Though the pie to be shared by the next generation will be far larger than today’s, how it will be divided will remain fiercely contentious. Just as is now the case, there will be struggles for the increased output of goods and services between those people in their productive years and retirees, between the healthy and the infirm, between the inheritors and the Horatio Algers, between investors and workers and, in particular, between those with talents that are valued highly by the marketplace and the equally decent hard-working Americans who lack the skills the market prizes. Clashes of that sort have forever been with us – and will forever continue. Congress will be the battlefield; money and votes will be the weapons. Lobbying will remain a growth industry.

The good news, however, is that even members of the “losing” sides will almost certainly enjoy – as they should – far more goods and services in the future than they have in the past. The quality of their increased bounty will also dramatically improve. Nothing rivals the market system in producing what people want – nor, even more so, in delivering what people don’t yet know they want. My parents, when young, could not envision a television set, nor did I, in my 50s, think I needed a personal computer. Both products, once people saw what they could do, quickly revolutionized their lives. I now spend ten hours a week playing bridge online. And, as I write this letter, “search” is invaluable to me. (I’m not ready for Tinder, however.)
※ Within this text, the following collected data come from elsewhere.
(** What iupdate writes, ilock reads back: for a cached inode whose fields fit the
    on-disk widths, iupdate inside a transaction stores it in its slot of the inode
    region, and filling any invalid cache entry for the same inode number from the
    resulting disk yields exactly those fields.  The other inodes of the same block,
    and every other block, are untouched. *)
Theorem iupdate_ilock c s i ip j jp :
  tx ∅ (S c) s -> k_icache s !! i = Some ip -> i_dev ip = 1 -> dinode_ok (dinode_of ip) -> i_type ip ≠ 0 ->
  inum_ok (k_sb s) (i_inum ip) -> home_blk (IBLOCK (k_sb s) (i_inum ip)) ->
  k_icache s !! j = Some jp -> i_dev jp = 1 -> i_inum jp = i_inum ip -> i_valid jp = false ->
  exists s1 s2, iupdate i s = Ret tt s1 /\ ilock_load j s1 = Ret tt s2 /\ tx ∅ c s2 /\
    k_icache s2 !! j = Some (set_i_valid (fun _ => true) (load_dinode (dinode_of ip) jp)) /\
    (forall k, k ≠ j -> k_icache s2 !! k = k_icache s !! k) /\
    (forall inum, inum_ok (k_sb s) inum -> inum ≠ i_inum ip ->
       disk_inode (img s2) (k_sb s) inum = disk_inode (img s) (k_sb s) inum) /\
    (forall b, b ≠ IBLOCK (k_sb s) (i_inum ip) -> img s2 b = img s b).
Proof.
  intros Ht Hip Hdev Hdi Hty Hin Hhome Hjp Hjdev Hjin Hjv.
  destruct (iupdate_spec ∅ c s i ip Ht) as (s1 & Hr1 & [Ht1 Hm1 Hf1 _]);
    [set_solver|done|done|apply Hdi|done|apply unheld_empty|].
  pose proof (log_frame_fs _ _ Hf1) as [Ei1 Es1 _ _ _ _].
  assert (Hlen : forall b, length (img s b) = BSIZE) by (intros b; by eapply tx_length).
  assert (Hdisk : disk_inode (img s1) (k_sb s1) (i_inum jp) = dinode_of ip).
  { rewrite Es1, Hjin. transitivity (disk_inode (put (IBLOCK (k_sb s) (i_inum ip)) (put_dinode (IINDEX (i_inum ip))
      (dinode_of ip) (img s (IBLOCK (k_sb s) (i_inum ip)))) (img s)) (k_sb s) (i_inum ip)).
    - unfold disk_inode. by rewrite Hm1.
    - rewrite disk_inode_put by done. by rewrite decide_True. }
  destruct (ilock_load_spec ∅ c s1 j jp Ht1) as (s2 & Hr2 & [Ht2 Hm2 Hf2 _]);
    [set_solver|by rewrite Ei1|done|done|apply unheld_empty|by rewrite Hdisk|].
  pose proof (log_frame_fs _ _ Hf2) as [Ei2 _ _ _ _ _]. kcbn in Ei2. rewrite Ei1, Hdisk in Ei2.
  exists s1, s2. split_and!; [done|done|done| | | |].
  - by rewrite Ei2, list_lookup_alter_eq, Hjp.
  - intros k Hk. by rewrite Ei2, list_lookup_alter_ne.
  - intros inum Hok Hne. transitivity (disk_inode (put (IBLOCK (k_sb s) (i_inum ip)) (put_dinode (IINDEX (i_inum ip))
      (dinode_of ip) (img s (IBLOCK (k_sb s) (i_inum ip)))) (img s)) (k_sb s) inum).
    + unfold disk_inode. by rewrite Hm2, Hm1.
    + rewrite disk_inode_put by done. by rewrite decide_False.
  - intros b Hb. rewrite Hm2, Hm1. by apply put_ne.
Qed.

(** ** Block allocation *)
Lemma bit_mask_pow bi : bit_mask bi = 2 ^ (bi mod 8).
Proof. unfold bit_mask. by rewrite Z.shiftl_1_l. Qed.

Lemma bitmap_used_testbit bi d : bitmap_used bi d = Z.testbit (bitmap_byte bi d) (bi mod 8).
Proof.
  unfold bitmap_used. rewrite bit_mask_pow. pose proof (Z.mod_pos_bound bi 8).
  destruct (Z.testbit (bitmap_byte bi d) (bi mod 8)) eqn:E.
  - apply negb_true_iff, Z.eqb_neq. intros E0. apply (f_equal (fun z => Z.testbit z (bi mod 8))) in E0.
    rewrite Z.land_spec, Z.pow2_bits_true, E, Z.bits_0 in E0 by lia. done.
  - apply negb_false_iff, Z.eqb_eq. apply Z.bits_inj'. intros n Hn. rewrite Z.land_spec, Z.bits_0.
    destruct (decide (n = bi mod 8)) as [->|Hne]; [by rewrite E|]. rewrite Z.pow2_bits_false by lia. apply andb_false_r.
Qed.

Lemma u8_testbit x n : 0 <= n < 8 -> Z.testbit (u8 x) n = Z.testbit x n.
Proof. intros Hn. unfold u8. apply Z.mod_pow2_bits_low. lia. Qed.

(** The bits of the bitmap after a change of one of its bytes. *)
Lemma bitmap_byte_insert bi bj v d :
  0 <= bi -> 0 <= bj -> bi / 8 < Z.of_nat (length d) ->
  bitmap_byte bj (<[Z.to_nat (bi / 8) := v]> d) = if decide (bi / 8 = bj / 8) then v else bitmap_byte bj d.
Proof.
  intros H0 H1 Hl. unfold bitmap_byte. pose proof (Z.div_pos bi 8 H0). pose proof (Z.div_pos bj 8 H1). case_decide as E.
  - rewrite <- E, list_lookup_insert_eq by lia. done.
  - rewrite list_lookup_insert_ne; [done|lia].
Qed.

Lemma bit_index bi bj : bi / 8 = bj / 8 -> bi mod 8 = bj mod 8 -> bi = bj.
Proof. intros. rewrite (Z.div_mod bi 8), (Z.div_mod bj 8) by lia. lia. Qed.

Lemma bitmap_used_set bi bj d :
  0 <= bi -> 0 <= bj -> bi / 8 < Z.of_nat (length d) ->
  bitmap_used bj (bitmap_set bi d) = bool_decide (bi = bj) || bitmap_used bj d.
Proof.
  intros H0 H1 Hl. rewrite !bitmap_used_testbit. unfold bitmap_set. rewrite bitmap_byte_insert by done.
  pose proof (Z.mod_pos_bound bi 8). pose proof (Z.mod_pos_bound bj 8). case_decide as E.
  - rewrite u8_testbit, Z.lor_spec, bit_mask_pow by lia. unfold bitmap_byte. rewrite E. case_bool_decide as Eb.
    + subst. rewrite Z.pow2_bits_true by lia. by rewrite orb_true_r.
    + rewrite Z.pow2_bits_false; [by rewrite orb_false_r|]. intros Em. apply Eb. by apply bit_index.
  - rewrite bool_decide_false; [done|]. by intros ->.
Qed.

Lemma bitmap_used_clear bi bj d :
  0 <= bi -> 0 <= bj -> bi / 8 < Z.of_nat (length d) ->
  bitmap_used bj (bitmap_clear bi d) = negb (bool_decide (bi = bj)) && bitmap_used bj d.
Proof.
  intros H0 H1 Hl. rewrite !bitmap_used_testbit. unfold bitmap_clear. rewrite bitmap_byte_insert by done.
  pose proof (Z.mod_pos_bound bi 8). pose proof (Z.mod_pos_bound bj 8). case_decide as E.
  - rewrite u8_testbit, Z.land_spec, Z.lnot_spec, bit_mask_pow by lia. unfold bitmap_byte. rewrite E. case_bool_decide as Eb.
    + subst. rewrite Z.pow2_bits_true by lia. by rewrite andb_false_r.
    + rewrite Z.pow2_bits_false; [by rewrite andb_true_r|]. intros Em. apply Eb. by apply bit_index.
  - rewrite bool_decide_false; [done|]. by intros ->.
Qed.

Lemma length_bitmap_set bi d : length (bitmap_set bi d) = length d.
Proof. apply length_insert. Qed.
Lemma length_bitmap_clear bi d : length (bitmap_clear bi d) = length d.
Proof. apply length_insert. Qed.
(** The first free block below [n], by the bitmap [d]. *)
Definition first_free (d : list Z) (n : Z) : option Z :=
  head (filter (fun b => bitmap_used b d = false) (seqZ 0 n)).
For 240 years it’s been a terrible mistake to bet against America, and now is no time to start. America’s golden goose of commerce and innovation will continue to lay more and larger eggs. America’s social security promises will be honored and perhaps made more generous. And, yes, America’s kids will live far better than their parents did.

So as your Facebook feed continues to fill with political news, warnings, and disgust, remember that it is all part of the great American political process. Regardless of who resides at 1600 Pennsylvania Avenue, you can relax. America is strong and resilient, just as it has been all along.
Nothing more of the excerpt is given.